Development of DNA Markers Associated with Major Rice Blast Resistance Genes
Rice blast disease causes yield losses world-wide. Development of resistant cultivars is difficult because the pathogen can rapidly evolve to overcome resistance genes. Each gene confers a unique spectrum of resistance to different races (pathotypes) of blast. Some resistance genes mask the presence of other genes due to overlapping resistance spectra.
Genetic markers have been developed with collaborators at Texas A&M University that are closely linked to the rice blast resistance genes Pi-b, Pi-kh and Pi-ta2 located on chromosomes 2, 11, and 12, respectively. The presence of these markers indicate a 98 to nearly 100% probability that the desired disease resistance gene is also present.
Genetic markers for these genes will facilitate stacking of blast resistance genes in unique combinations to give broad spectrum disease resistance.
DNA microsatellite markers (RM138, 208, and 166) demonstrate the first successful transfer of the Pi-b disease resistance gene into the new U.S. cultivar 'Saber' from the Chinese cultivar 'Teqing' . The microsatellite markers show products for both susceptible (Gulfmont, Cypress, and Lemont) and resistant plants and are more useful than scoring for the Pi-b gene itself (scored by the presence or absence of a DNA product), since plants with a failed marker reaction can be confused with those showing no Pi-b gene product.
Our marker research was also used to discover the Pi-kh resistance gene in the cultivars 'Madison', and 'Kaybonnet', which was previously unknown since Pi-kh is masked by presence of the Pi-ta2 resistance gene in these cultivars. The presence of both disease resistance genes in these cultivars indicates they have multiple genetic mechanisms for recognizing and preventing rice blast infection.
Development of a High-Throughput Method for Analyzing Markers Associated with Amylose Content in Grain
Amylose: Principal grain component affecting rice cooking and processing quality.
Waxy gene: Gene for enzyme controlling rice starch synthesis and highly associated with amylose content.
Waxy gene markers: Developed in collaboration with Texas A&M partners, these markers signify high, intermediate, or low amylose content types.
The improved method saves considerable time and labor in sample preparation and uses novel modifications of electrophoretic separation technology to rapidly analyze the marker. This method is now being used to accurately analyze cooking quality for thousands of breeding lines in U.S. variety development programs.
Different DNA marker bands, referenced by the number of CT repeats in the marker DNA sequence, represent different classes of amylose content. For example, 20 CT repeats are found in long grain rices that typically look dry and not-sticky, whereas 18 CT repeats are found in medium grain rices which cook soft and sticky.

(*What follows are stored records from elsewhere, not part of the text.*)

(* ===== verification/CipherParamsTheorems.v ===== *)
(** * Parameters of the ciphers: what is advertised is answered

    The getters store the values of the context in the parameters asked for,
    and every parameter of the tables is among them with its type. *)

From S2P Require Import Prelude XomDomain ModXom CHeap Gctr GctrToy AesCtr GcmContext AesGcm GcmSpec OsslParams CipherParams GcmToy.

(** The type of parameter a value can be stored in. *)
Definition fits (t : ptype) (v : pval) : bool :=
  match t, v with
  | PT_UNSIGNED, (VUint _ | VSize _) | PT_INTEGER, VInt _ | PT_OCTET_STRING, VOctets _
  | PT_OCTET_PTR, VOctetPtr _ | PT_UTF8_PTR, VUtf8Ptr _ => true
  | _, _ => false
  end.

(** Every entry of a table is answered with a value of its type. *)
Definition answered (table : list (pname * ptype)) (l : list (pname * list pval)) : Prop :=
  Forall (fun '(k, t) => exists vs, (k, vs) ∈ l /\ existsb (fits t) vs = true) table.

Section params.
Context `{OsslLaws}.

Lemma put_params_app l1 l2 ps : put_params (l1 ++ l2) ps =
  let '(r, ps1) := put_params l1 ps in if r =? 0 then (0, ps1) else put_params l2 ps1.
Proof.
  revert ps. induction l1 as [|[k vs] l1 IH]; intros ps; [done|]. cbn [put_params app].
  destruct (OSSL_PARAM_locate ps k) as [i|]; [|done]. destruct (ps !! i); [|done]. by destruct (try_set _ _).
Qed.

(** All that the context getter of GCM answers. *)
Definition gcm_answers (ctx : aes_128_gcm_context) : list (pname * list pval) :=
  gcm_answers_len ctx ++ gcm_answers_bytes ctx.

Ltac find_answer := eexists; split; [repeat (apply elem_of_cons; first [left; reflexivity|right])|reflexivity].

Lemma gcm_ctx_answered ctx : answered aes_128_gcm_gettable_ctx_params (gcm_answers ctx).
Proof. repeat (apply Forall_cons; split; [find_answer|]). done. Qed.

Lemma ctr_ctx_answered ctx : answered aes_128_ctr_gettable_ctx_params (ctr_ctx_answers ctx).
Proof. repeat (apply Forall_cons; split; [find_answer|]). done. Qed.

(** The context getter of GCM answers what its table advertises: with an
    IV length of at most 16 it is defined for every array; it fails exactly
    when a value does not go into the parameter that asks for it; and
    otherwise the first parameter of each name holds the value of the context
    (key length, IV length, counter, IV, counter block, tag and tag length)
    and no other parameter changes. *)
Theorem gcm_get_ctx_params_correct ctx ps : g_ivlen ctx <= 16 ->
  answered aes_128_gcm_gettable_ctx_params (gcm_answers ctx) /\
  exists r ps', aes_128_gcm_get_ctx_params ctx (Some ps) = Some (r, Some ps') /\ put_post (gcm_answers ctx) ps r ps'.
Proof.
  intros Hiv. split; [apply gcm_ctx_answered|]. destruct (put_params (gcm_answers ctx) ps) as [r ps'] eqn:Hp.
  exists r, ps'. split.
  - unfold gcm_answers in Hp. rewrite put_params_app in Hp. cbn [aes_128_gcm_get_ctx_params].
    destruct (put_params (gcm_answers_len ctx) ps) as [r1 ps1]. destruct (r1 =? 0); [by simplify_eq|].
    rewrite (proj2 (Z.ltb_ge _ _)) by done. cbn [andb]. by rewrite Hp.
  - apply put_params_spec; [|done]. apply (bool_decide_unpack (NoDup [KEYLEN; IVLEN; PADDING; NUM; IV; UPDATED_IV; AEAD_TAGLEN; AEAD_TAG])). done.
Qed.

(** The context getter of counter mode answers what its table advertises,
    as that of GCM does, and without a restriction. *)
Theorem ctr_get_ctx_params_correct ctx ps :
  answered aes_128_ctr_gettable_ctx_params (ctr_ctx_answers ctx) /\
  exists r ps', aes_128_ctr_get_ctx_params ctx (Some ps) = (r, Some ps') /\ put_post (ctr_ctx_answers ctx) ps r ps'.
Proof.
  split; [apply ctr_ctx_answered|]. destruct (put_params (ctr_ctx_answers ctx) ps) as [r ps'] eqn:Hp.
  exists r, ps'. split; [cbn [aes_128_ctr_get_ctx_params]; by rewrite Hp|].
  apply put_params_spec; [|done]. apply (bool_decide_unpack (NoDup [KEYLEN; IVLEN; PADDING; NUM; IV; UPDATED_IV])). done.
Qed.
End params.

Definition pdemo_ctx : aes_128_gcm_context :=
  GcmCtx (seqZ 0 16) [] (seqZ 50 16) (seqZ 20 16) [] [] [] 7 0 0 0 12 0 0 0 0 0 false true true false true false false.
Definition pdemo_params : list OSSL_PARAM :=
  [Param AEAD_TAG PT_OCTET_STRING None 16; Param MODE PT_UNSIGNED None 8; Param IVLEN PT_UNSIGNED None 8].

Lemma gcm_get_ctx_params_correct_ex : g_ivlen pdemo_ctx <= 16 /\
  answered aes_128_gcm_gettable_ctx_params (gcm_answers pdemo_ctx) /\
  exists r ps', aes_128_gcm_get_ctx_params pdemo_ctx (Some pdemo_params) = Some (r, Some ps') /\
    put_post (gcm_answers pdemo_ctx) pdemo_params r ps'.
Proof. split; [by vm_compute|]. apply (gcm_get_ctx_params_correct pdemo_ctx pdemo_params). by vm_compute. Defined.

Lemma ctr_get_ctx_params_correct_ex : let ctx := CtrCtx (seqZ 0 16) (seqZ 20 16) [] 0 0 0 0 0 false in
  answered aes_128_ctr_gettable_ctx_params (ctr_ctx_answers ctx) /\
  exists r ps', aes_128_ctr_get_ctx_params ctx (Some pdemo_params) = (r, Some ps') /\ put_post (ctr_ctx_answers ctx) pdemo_params r ps'.
Proof. intros ctx. apply (ctr_get_ctx_params_correct ctx pdemo_params). Defined.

Development of Markers Suitable for Marker-Assisted Selection of Grain Fragrance in U.S Breeding Lines
Grain fragrance (aroma) is an important feature of premium-value rices (e.g., Jasmine and Basmati). One of the major genes controlling grain fragrance has been mapped on chromosome 8 of rice. However, the markers previously used to tag this gene were not suitable for screening U.S. breeding materials because of the time, labor, and cost needed to assay them.
Using DNA sequence information from a marker near this fragrance gene, we have developed a rapid and technologically easy method using PCR markers for identifying the presence or absence of the fragrance gene. This marker will facilitate the development of cultivars for this high-value market.